[THE DATA]

(** * Ad-free proxy: the [/fetch] handler of [server.js]

    A shallow embedding of the request handler of [src/server.js] and the
    properties of its content cleaning pipeline.

    Conventions of the embedding.

    - Markup is modelled by the tree it denotes: an HTML string (the fetched
      page, [innerHTML], the argument and the result of [sanitizeHtml]) is a
      forest of nodes.  Each element carries the identity of the DOM node it
      was serialised from, so that an element of the response can be traced
      back to the element of the fetched document.
    - Identity 0 is the identity of markup that was not serialised from a
      node of the document: the elements the handler writes in its template
      strings, and whatever a parser makes of plain text.
    - The collaborators that are not part of the repository (node-fetch,
      Readability, the WHATWG URL parser, the HTML parser applied to
      strings the handler puts together, the constants, the value filters
      and the parser of sanitize-html) are the fields of a [World]; the
      handler is a function of the world and the request.
    - Of the collaborators, [fetch] may reject, the body of a response may
      fail to be read, and Readability may throw; the others are total
      functions.
    - sanitize-html reads the markup it is given with a parser of its own,
      and the string of line 72 is read with the title written into it:
      what these readings make of the markup are fields of the world too.
    - Strings are the bytes of well-formed Unicode strings.  A string with
      a lone surrogate, on which [encodeURI] throws, is not a string of the
      model.
    - The [target] of the request body is a string or is missing, as in the
      data model of the handler; JSON values of other types are not part of
      the model.
    - Attributes are a finite map from attribute names to values.
    - Comment nodes and doctypes are left out of the node type. *)

From Stdlib Require Import Ascii String.
From stdpp Require Import gmap strings list fin_maps.

Local Open Scope string_scope.
Local Open Scope list_scope.

(** ** Regular expressions of the handler

    The handler uses six regular expressions, all with the [i] flag and
    without the [g] flag (so [test] is stateless).  They are sequences of
    literal characters and optional literal characters, one of them anchored
    at the start of the input. *)
Module Regex.

Inductive atom :=
| Chr (c : ascii)    (* a literal character *)
| Opt (c : ascii).   (* [c?] *)

Record regexp := RegExp { anchored : bool; atoms : list atom }.

(** Case folding of the [i] flag on the ASCII range.  A character outside
    ASCII never folds to an ASCII letter under the [i] flag without the
    [u] flag. *)
Definition lower (c : ascii) : ascii :=
  let n := nat_of_ascii c in
  if ((65 <=? n) && (n <=? 90))%nat then ascii_of_nat (n + 32) else c.

Definition ci_eqb (c x : ascii) : bool := Ascii.eqb (lower c) (lower x).

Fixpoint match_here (p : list atom) (s : string) {struct p} : bool :=
  match p with
  | [] => true
  | Chr c :: p' =>
      match s with
      | String x s' => ci_eqb c x && match_here p' s'
      | EmptyString => false
      end
  | Opt c :: p' =>
      match s with
      | String x s' => ci_eqb c x && match_here p' s'
      | EmptyString => false
      end || match_here p' s
  end.

Fixpoint search (p : list atom) (s : string) : bool :=
  match_here p s ||
  match s with
  | String _ s' => search p s'
  | EmptyString => false
  end.

(** [r.test(s)] *)
Definition test (r : regexp) (s : string) : bool :=
  if anchored r then match_here (atoms r) s else search (atoms r) s.

Fixpoint lits (w : string) : list atom :=
  match w with
  | EmptyString => []
  | String c w' => Chr c :: lits w'
  end.

(** [/w/i] for a literal word [w] *)
Definition word (w : string) : regexp := RegExp false (lits w).

Fixpoint lower_string (s : string) : string :=
  match s with
  | EmptyString => EmptyString
  | String c s' => String (lower c) (lower_string s')
  end.

(** The words of the specification: [s] contains [w] as a substring, up
    to the case of ASCII letters. *)
Definition contains_ci (w s : string) : Prop :=
  exists pre post, lower_string s = pre +:+ lower_string w +:+ post.

End Regex.

(** ** JavaScript values the handler inspects *)

(** Truthiness of a string: every string but the empty one. *)
Definition truthy (s : string) : bool :=
  match s with
  | EmptyString => false
  | String _ _ => true
  end.

(** ** The document object model *)

Inductive namespace := HTML | SVG | MathML.

#[global] Instance namespace_eq_dec : EqDecision namespace.
Proof. solve_decision. Defined.

Abbreviation attributes := (gmap string string).

#[local] Unset Elimination Schemes.
Inductive node :=
| Element (uid : nat) (ns : namespace) (localName : string)
          (attrs : attributes) (childNodes : list node)
| Text (data : string).
#[local] Set Elimination Schemes.

(** Induction on a node with the induction hypothesis for every child. *)
Fixpoint node_forall_ind (P : node -> Prop)
    (HE : forall u k t a cs, Forall P cs -> P (Element u k t a cs))
    (HT : forall s, P (Text s)) (n : node) {struct n} : P n :=
  match n with
  | Element u k t a cs =>
      HE u k t a cs
        ((fix all (l : list node) : Forall P l :=
            match l with
            | [] => List.Forall_nil P
            | c :: l' => @List.Forall_cons _ P c l' (node_forall_ind P HE HT c) (all l')
            end) cs)
  | Text s => HT s
  end.

(** Markup: the forest a string of HTML denotes. *)
Definition html := list node.

Record document := Document { documentURI : string; docNodes : list node }.

(** [el.className]: a string on HTML (and MathML) elements, an
    [SVGAnimatedString] object on SVG elements. *)
Inductive class_name :=
| ClassString (s : string)
| ClassAnimated (baseVal : string).

Module Dom.

Definition uid_of (n : node) : nat :=
  match n with
  | Element u _ _ _ _ => u
  | Text _ => 0
  end.

Definition tag_of (n : node) : string :=
  match n with
  | Element _ _ t _ _ => t
  | Text _ => ""
  end.

Definition attrs_of (n : node) : attributes :=
  match n with
  | Element _ _ _ a _ => a
  | Text _ => ∅
  end.

Definition ns_of (n : node) : namespace :=
  match n with
  | Element _ k _ _ _ => k
  | Text _ => HTML
  end.

Definition children_of (n : node) : list node :=
  match n with
  | Element _ _ _ _ cs => cs
  | Text _ => []
  end.

(** [el.getAttribute(name)]; [None] is [null]. *)
Definition getAttribute (name : string) (n : node) : option string :=
  attrs_of n !! name.

(** A reflected string attribute: the attribute's value, or the empty
    string when the attribute is absent. *)
Definition reflect (name : string) (n : node) : string :=
  default "" (getAttribute name n).

(** [el.id] *)
Definition id (n : node) : string := reflect "id" n.

(** [el.className] *)
Definition className (n : node) : class_name :=
  match ns_of n with
  | SVG => ClassAnimated (reflect "class" n)
  | _ => ClassString (reflect "class" n)
  end.

(** The element and its descendant elements, in document order. *)
Fixpoint subtree (n : node) : list node :=
  match n with
  | Element _ _ _ _ cs => n :: flat_map subtree cs
  | Text _ => []
  end.

(** All elements of a forest in document order. *)
Definition elements (f : list node) : list node := flat_map subtree f.

Definition uids (f : list node) : list nat := map uid_of (elements f).

(** The selectors the handler passes to [querySelectorAll]. *)
Inductive selector :=
| Universal                                              (* [*] *)
| TypeSel (name : string)                                (* [name] *)
| TypeAttrs (name : string) (eqs : list (string * string)).
                                         (* [name[a="v"]...] *)

(** The attributes whose values a selector compares without regard to the
    case of ASCII letters in an HTML document (the list of the HTML
    standard, which the selector engine of jsdom follows); the values of
    all other attributes are compared as they are. *)
Definition case_insensitive_values : list string :=
  [ "accept"; "accept-charset"; "align"; "alink"; "axis"; "bgcolor";
    "charset"; "checked"; "clear"; "codetype"; "color"; "compact";
    "declare"; "defer"; "dir"; "direction"; "disabled"; "enctype"; "face";
    "frame"; "hreflang"; "http-equiv"; "lang"; "language"; "link"; "media";
    "method"; "multiple"; "nohref"; "noresize"; "noshade"; "nowrap";
    "readonly"; "rel"; "rev"; "rules"; "scope"; "scrolling"; "selected";
    "shape"; "target"; "text"; "type"; "valign"; "valuetype"; "vlink" ].

(** [[a="v"]] on the value of the attribute [a]; a missing attribute does
    not match. *)
Definition value_matches (a v : string) (value : option string) : bool :=
  match value with
  | Some x =>
      if bool_decide (a ∈ case_insensitive_values)
      then bool_decide (Regex.lower_string x = Regex.lower_string v)
      else bool_decide (x = v)
  | None => false
  end.

Definition matches (sel : selector) (n : node) : bool :=
  match sel with
  | Universal => true
  | TypeSel t => bool_decide (tag_of n = t)
  | TypeAttrs t eqs =>
      bool_decide (tag_of n = t) &&
      forallb (fun '(a, v) => value_matches a v (getAttribute a n)) eqs
  end.

(** [root.querySelectorAll(sel)]: a static list of the matching elements
    in document order. *)
Definition querySelectorAll (sel : selector) (f : list node) : list node :=
  filter (fun n => matches sel n = true) (elements f).

(** [n.remove()] for the node with identity [u]: the node is detached from
    its parent, and with it its whole subtree.  On a node that is no longer
    in the document the document is left as it is. *)
Fixpoint detach (u : nat) (n : node) : list node :=
  match n with
  | Element v k t a cs =>
      if bool_decide (v = u) then []
      else [Element v k t a (flat_map (detach u) cs)]
  | Text _ => [n]
  end.

Definition remove (u : nat) (f : list node) : list node :=
  flat_map (detach u) f.

(** An in-place update of the attributes of the node with identity [u]. *)
Fixpoint update (u : nat) (g : attributes -> attributes) (n : node) : node :=
  match n with
  | Element v k t a cs =>
      Element v k t (if bool_decide (v = u) then g a else a)
        (map (update u g) cs)
  | Text _ => n
  end.

Definition updateAttributes (u : nat) (g : attributes -> attributes)
    (f : list node) : list node :=
  map (update u g) f.

Definition is_element (n : node) : bool :=
  match n with
  | Element _ _ _ _ _ => true
  | Text _ => false
  end.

[/THE DATA]

◆ **TASK TO CARRY OUT**: Using the entries above, extract exactly the span from the line with "Text _ => [n]" to the line with "Element v k t (if", both lines included; leave out everything else.

◆ **ANSWER SECTION**:
  | Text _ => [n]
  end.

Definition remove (u : nat) (f : list node) : list node :=
  flat_map (detach u) f.

(** An in-place update of the attributes of the node with identity [u]. *)
Fixpoint update (u : nat) (g : attributes -> attributes) (n : node) : node :=
  match n with
  | Element v k t a cs =>
      Element v k t (if bool_decide (v = u) then g a else a)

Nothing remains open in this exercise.